One of the most common reasons an invention is rejected from being protected is the existence of prior art, or that the said invention is not novel and has already been, in fact, for some time now. Prior art generally comes in the form of evidence, proving that your invention was already publicly available before the date on which you filed a patent application. It is always recommended to conduct a prior art search to avoid submitting patent applications with unpatentable claims and will be quickly rejected. This, in turn, will help you create a stronger patent claim and reduce the number of amendments you might have to make at later stages.
To conduct a comprehensive Prior Art Search, it is pertinent to check different databases. This is to say that any information available to the public will be relevant during a prior search. Some practical ways to conduct prior art search are:
● Keywords: This will help narrow down the search while sticking to the invention’s key elements.
● Public databases: Platforms such as Google Patents, C-DAC portal, Espacenet, Patents Lens, etc. provide for a comprehensive search
● Patent Classification: Types of classification are CPC, IPC, US, ECLA, etc. These are used to identify inventions for specific types of patents and result in a more refined search.
● Journals, Articles, any published material, known commercial inventions, presentations at public conferences, previously held patent applications are also supposed to
A Patent Invalidation Search is an elaborate prior art search conducted once a patent is issued. This is done to look out for inventions that the patent examiner might have missed to look deeper into the particular class or domain of invention that might help create a strong defense in case of an infringement claim. This search is done to identify patents and non-patent documents that may impact the claims of a patent. Essentially, by conducting this search, it is easy to ascertain the novelty and inventiveness of a patent and further challenge it on the grounds of obviousness, non-inventiveness, etc.
An FTO Search or a Freedom to Operate Search is the final search conducted just before commercialization. It is performed to avoid any future legal action. It is also known as a patent clearance search to put your invention at ease, or in other words, to check if your product or process is being developed, exists, or could potentially infringe any existing patents. This search is unique because it focuses on patents that are most active and not on prior art. Further, if done comprehensively, it can cover all jurisdictions where the inventor decides to plan to launch that product or processWhilele it might be costly, this search shows that there has been an attempt at due diligence. The chances of a willful infringement case will reduce. Further, as it is the highest degree of a search for patents, it offers a sense of comfort and confidence concerning the business future, especially with the stakeholders and potential investors.
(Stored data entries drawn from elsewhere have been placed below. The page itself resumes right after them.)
Definition compare_etfs (etf_codes : string) (comparison_type : option string)
  : M string :=
  let comparison_type := dflt "performance" comparison_type in
  try_except
    (let codes := map PyStr.strip (PyStr.split "," etf_codes) in
     if Z.of_nat (List.length codes) <? 2 then ret too_few
     else
       let report := report_header in
       etf_data <- fetch_each codes [] ;;
       let report := report ++ table_header in
       report <- lift (table_rows etf_data report) ;;
       ret (report ++ report_footer))
    (fun e => ret ("错误: 发生意外错误: " ++ exc_msg e)).

End WithSource.
End EtfAnalysis.

(* ===================================================================== *)
(** ** [re]: the regular expressions of [helpers.py] *)
(* ===================================================================== *)

Module Re.

(** The interpreter the server runs on.  Up to Python 3.10 an inline
    global flag such as [(?i)] in the middle of a pattern is accepted
    (with a [DeprecationWarning]) and applies to the whole pattern; from
    Python 3.11 on compiling such a pattern raises [re.error]. *)
Inductive python := Py310 | Py311.

(** Parsed patterns.  [GlobalFlagI pos] is an inline [(?i)] whose
    opening parenthesis stands at offset [pos] of the pattern text. *)
Inductive regex :=
| Lit (c : ascii)
| Digit
| Seq (a b : regex)
| Alt (a b : regex)
| Opt (a : regex)
| Rep (n : nat) (a : regex)
| Group (a : regex)
| GlobalFlagI (pos : Z).

(** Does the pattern hold an inline [(?i)]? *)
Fixpoint has_flag_i (r : regex) : bool :=
  match r with
  | Lit _ | Digit => false
  | Seq a b | Alt a b => has_flag_i a || has_flag_i b
  | Opt a | Rep _ a | Group a => has_flag_i a
  | GlobalFlagI _ => true
  end.
(** * Workspace-edit application: a shallow embedding of
      [WorkspaceEditHandler] (handlers/workspace-edit)

    The development follows the handler function by function:
    [normalizeChanges], [validateEdit], [handleTextDocumentEdit],
    [handleResourceOperation], [getBuffer] and [handleDocumentChanges].

    - Code that may throw returns a [Result]; code that mutates a buffer
      returns the buffer it leaves.
    - The collaborators the handler calls (Atom's [Point], [Range] and
      [TextBuffer], the workspace, [fs.promises], [Convert]) are modelled
      at the interface the handler uses.
    - [handleDocumentChanges] is asynchronous: its closures suspend on
      [await getBuffer] and the event loop decides in which order they
      resume and when the reaction chained on [Promise.all] runs.  The
      model takes that order as a schedule, a list of events, and is
      defined for every schedule. *)

From Stdlib Require Import ZArith Ascii String DecimalString.
From stdpp Require Import base tactics option list sorting strings gmap.

Local Open Scope nat_scope.

(** ** Results of code that may throw *)

Inductive Error : Type :=
  | OverlapError (path : string)
  | OutOfRangeError (path : string) (line col : nat)
  | IoError (code path : string).

Inductive Result (A : Type) : Type :=
  | Return (a : A)
  | Throw (err : Error).
Arguments Return {A} a.
Arguments Throw {A} err.

#[global] Instance Error_eq_dec : EqDecision Error.
Proof. solve_decision. Defined.

Definition showNat (n : nat) : string :=
  NilEmpty.string_of_uint (Nat.to_uint n).

(** [err.message], as the template strings of the handler build it. *)
Definition message (err : Error) : string :=
  match err with
  | OverlapError path => "Found overlapping edit ranges in " +:+ path
  | OutOfRangeError path line col =>
      "Out of range edit on " +:+ path +:+ ":" +:+ showNat line
        +:+ ":" +:+ showNat col
  | IoError code path => code +:+ ": no such file or directory, " +:+ path
  end.

Definition isOverlapError (err : Error) : bool :=
  match err with OverlapError _ => true | _ => false end.

Definition isOutOfRangeError (err : Error) : bool :=
  match err with OutOfRangeError _ _ _ => true | _ => false end.

(** ** Atom's [Point] and [Range] *)

Module Point.

(** Modelled from the spec: a position "in document coordinates (row,
    column)" (spec, section 3), with the order Atom's [Point] gives
    positions. *)
Record t : Type := mk { row : nat; column : nat }.

#[global] Instance eq_dec : EqDecision t.
Proof. solve_decision. Defined.

(** [Point::compare]: rows first, then columns; the result is
    [-1], [0] or [1]. *)
Definition compare (p other : t) : Z :=
  if other.(row) <? p.(row) then 1%Z
  else if p.(row) <? other.(row) then (-1)%Z
  else if other.(column) <? p.(column) then 1%Z
  else if p.(column) <? other.(column) then (-1)%Z
  else 0%Z.

Definition isLessThanOrEqual (p other : t) : bool :=
  (compare p other <=? 0)%Z.

(** The order [compare] computes, as a proposition. *)
Definition lt (p q : t) : Prop :=
  p.(row) < q.(row) ∨ (p.(row) = q.(row) ∧ p.(column) < q.(column)).

Definition le (p q : t) : Prop :=
  p.(row) < q.(row) ∨ (p.(row) = q.(row) ∧ p.(column) ≤ q.(column)).

End Point.

Module Range.

(** Modelled from the spec: "a half-open range [start, end)" with the
    "invariant: start <= end" (spec, section 3), which Atom's [Range]
    constructor establishes, and the order Atom's [Range] gives ranges. *)
Record t : Type := mk { start : Point.t; end_ : Point.t }.

#[global] Instance eq_dec : EqDecision t.
Proof. solve_decision. Defined.

(** [new Range(pointA, pointB)]: the constructor orders its two
    points, so that [start] never lies after [end]. *)
Definition new (pointA pointB : Point.t) : t :=
  if Point.isLessThanOrEqual pointA pointB
  then mk pointA pointB
  else mk pointB pointA.

(** [Range::compare]: by start; for equal starts the range that ends
    later comes first. *)
Definition compare (r other : t) : Z :=
  let value := Point.compare r.(start) other.(start) in
  if (value =? 0)%Z then Point.compare other.(end_) r.(end_) else value.

Definition isEmpty (r : t) : bool :=
  bool_decide (r.(start) = r.(end_)).

End Range.

(** ** [Array.prototype.sort] with a comparator

    The sort is stable (ECMAScript 2019): elements the comparator does
    not separate keep their input order. *)

Section JsSort.

Context {A : Type} (compareFn : A → A → Z).

Fixpoint sortInsert (x : A) (l : list A) : list A :=
  match l with
  | [] => [x]
  | y :: l' =>
      if (compareFn x y <=? 0)%Z then x :: y :: l'
      else y :: sortInsert x l'
  end.

Fixpoint sort (l : list A) : list A :=
  match l with
  | [] => []
  | x :: l' => sortInsert x (sort l')
  end.

End JsSort.

(** [x] may stand before [y] in an array sorted with [compareFn]. *)
Definition before {A : Type} (compareFn : A → A → Z) (x y : A) : Prop :=
  (compareFn x y <= 0)%Z.

(** ** Atom's [TextBuffer] *)

(** The line separator of the modelled buffers. *)
Definition LF : ascii := "010"%char.

(** The lines of a text; a text always has at least one line. *)
Fixpoint splitLines (s : string) : list string :=
  match s with
  | EmptyString => [""]
  | String c s' =>
      if Ascii.eqb c LF then "" :: splitLines s'
      else match splitLines s' with
           | [] => [String c ""]
           | l :: ls => String c l :: ls
           end
  end.

(** The text of a list of lines. *)
Fixpoint joinLines (ls : list string) : string :=
  match ls with
  | [] => ""
  | [l] => l
  | l :: ls' => l +:+ String LF (joinLines ls')
  end.

(** An entry of the undo stack: a checkpoint marker, or a change with the
    lines it replaced. *)
Inductive HistoryEntry : Type :=
  | Checkpoint (id : nat)
  | Transaction (oldLines : list string).

(** Modelled from the spec: the document-buffer storage engine is an
    external collaborator (spec, section 1), consumed through
    [setTextInRange] ("replace text in [start, end) with the edit's
    replacement string"), [lineLengthForRow], [getPath] and the
    checkpoint contract (spec, section 3: a token "which can later be
    used to revert that buffer to its pre-batch state").  A buffer is its
    path, its lines (separated by line feeds; the normalization of line
    endings is left out), and an undo stack, newest entry first, on which
    checkpoints are markers and every change records the lines it
    replaced. *)
Record TextBuffer : Type := mkTextBuffer {
  path : option string;
  lines : list string;
  undoStack : list HistoryEntry;
  nextCheckpointId : nat
}.

(** A buffer freshly opened on a text. *)
Definition newTextBuffer (path : option string) (text : string) : TextBuffer :=
  {| path := path; lines := splitLines text; undoStack := [];
     nextCheckpointId := 1 |}.

Definition getText (b : TextBuffer) : string := joinLines b.(lines).

Definition getPath (b : TextBuffer) : option string := b.(path).

(** [lineLengthForRow]: [undefined] beyond the last row. *)
Definition lineLengthForRow (b : TextBuffer) (row : nat) : option nat :=
  String.length <$> (b.(lines) !! row).

Definition getLastRow (b : TextBuffer) : nat := pred (length b.(lines)).

(** The line of a row, empty beyond the last row. *)
Definition lineForRow (ls : list string) (row : nat) : string :=
  default "" (ls !! row).

(** [clipPosition]: the nearest position of the buffer, the end of the
    buffer beyond the last row, the end of the row beyond its length. *)
Definition clipPosition (ls : list string) (p : Point.t) : Point.t :=
  let lastRow := pred (length ls) in
  if lastRow <? p.(Point.row)
  then Point.mk lastRow (String.length (lineForRow ls lastRow))
  else
    let lineLength := String.length (lineForRow ls p.(Point.row)) in
    if lineLength <? p.(Point.column)
    then Point.mk p.(Point.row) lineLength
    else p.

(** [clipRange]: both ends clipped. *)
Definition clipRange (ls : list string) (r : Range.t) : Range.t :=
  let start := clipPosition ls r.(Range.start) in
  let end_ := clipPosition ls r.(Range.end_) in
  if bool_decide (r.(Range.start) = start) && bool_decide (r.(Range.end_) = end_)
  then r
  else Range.new start end_.

(** The lines with [suffix] appended to the last of them. *)
Fixpoint appendToLast (ls : list string) (suffix : string) : list string :=
  match ls with
  | [] => [suffix]
  | [l] => [l +:+ suffix]
  | l :: ls' => l :: appendToLast ls' suffix
  end.

(** The lines with [prefix] put before the first of them. *)
Definition prependToFirst (prefix : string) (ls : list string) : list string :=
  match ls with
  | [] => [prefix]
  | l :: ls' => (prefix +:+ l) :: ls'
  end.

(** The lines of the buffer once [newText] stands in place of the
    (clipped) range. *)
Definition replaceInLines (ls : list string) (r : Range.t) (newText : string)
  : list string :=
  let r := clipRange ls r in
  let s := r.(Range.start) in
  let e := r.(Range.end_) in
  let prefix := String.substring 0 s.(Point.column) (lineForRow ls s.(Point.row)) in
  let endLine := lineForRow ls e.(Point.row) in
  let suffix :=
    String.substring e.(Point.column)
      (String.length endLine - e.(Point.column)) endLine in
  take s.(Point.row) ls
    ++ appendToLast (prependToFirst prefix (splitLines newText)) suffix
    ++ drop (S e.(Point.row)) ls.

(** [setTextInRange]: substitute, and record the change on the undo
    stack. *)
Definition setTextInRange (b : TextBuffer) (r : Range.t) (newText : string)
  : TextBuffer :=
  {| path := b.(path);
     lines := replaceInLines b.(lines) r newText;
     undoStack := Transaction b.(lines) :: b.(undoStack);
     nextCheckpointId := b.(nextCheckpointId) |}.

(** [createCheckpoint]: a fresh marker on top of the undo stack. *)
Definition createCheckpoint (b : TextBuffer) : TextBuffer * nat :=
  let id := b.(nextCheckpointId) in
  ({| path := b.(path);
      lines := b.(lines);
      undoStack := Checkpoint id :: b.(undoStack);
      nextCheckpointId := S id |}, id).

(** Walk the undo stack from its top down to the checkpoint, undoing
    every change met on the way; [None] when the checkpoint is no
    longer on the stack. *)
Fixpoint unwindTo (id : nat) (stack : list HistoryEntry) (current : list string)
  : option (list string * list HistoryEntry) :=
  match stack with
  | [] => None
  | Checkpoint i :: rest =>
      if i =? id then Some (current, rest) else unwindTo id rest current
  | Transaction before :: rest => unwindTo id rest before
  end.

(** [revertToCheckpoint]: the lines are those of when the checkpoint was
    created; the checkpoint and everything above it leave the stack.  A
    checkpoint that is not on the stack changes nothing. *)
Definition revertToCheckpoint (b : TextBuffer) (id : nat) : TextBuffer * bool :=
  match unwindTo id b.(undoStack) b.(lines) with
  | Some (ls, rest) =>
      ({| path := b.(path); lines := ls; undoStack := rest;
          nextCheckpointId := b.(nextCheckpointId) |}, true)
  | None => (b, false)
  end.

(** Whether a change lies on the stack above the checkpoint. *)
Fixpoint changedSince (id : nat) (stack : list HistoryEntry) : bool :=
  match stack with
  | [] => false
  | Checkpoint i :: rest => if i =? id then false else changedSince id rest
  | Transaction _ :: _ => true
  end.

(** [groupChangesSinceCheckpoint]: the changes above the checkpoint
    become one transaction; the checkpoint itself stays. *)
Definition groupChangesSinceCheckpoint (b : TextBuffer) (id : nat)
  : TextBuffer * bool :=
  match unwindTo id b.(undoStack) b.(lines) with
  | Some (ls, rest) =>
      ({| path := b.(path);
          lines := b.(lines);
          undoStack :=
            if changedSince id b.(undoStack)
            then Transaction ls :: Checkpoint id :: rest
            else b.(undoStack);
          nextCheckpointId := b.(nextCheckpointId) |}, true)
  | None => (b, false)
  end.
The main point of difference between a prior art search and an FTO search is that in a prior art search, the scope is limited to whether the idea for a product or a process can be patented. In contrast, in an FTO search, the search narrows down to existing, granted patents. Thus, the latter becomes costly and time-consuming and requires more sophistication. However, an FTO search results will end up saving lots of litigation costs.
It is important to note that all three types of searches are important and are valued in their own capacity. However, if looked at more keenly, it forms part of a systematic patent search. All the essential qualities and possibilities are checked with the prior art, with patented and unpatented inventions available in any public domain. The Invalidity Search looks to point out the lacunas in already patented or soon-to-be patented products and processes. Finally, by conducting an FTO search, all ends are, so to say, exhausted, creating a solid defense in case the patent is challenged, and in case there is scope for improving the claims, the same may be revisited to make it a strong and independent patent.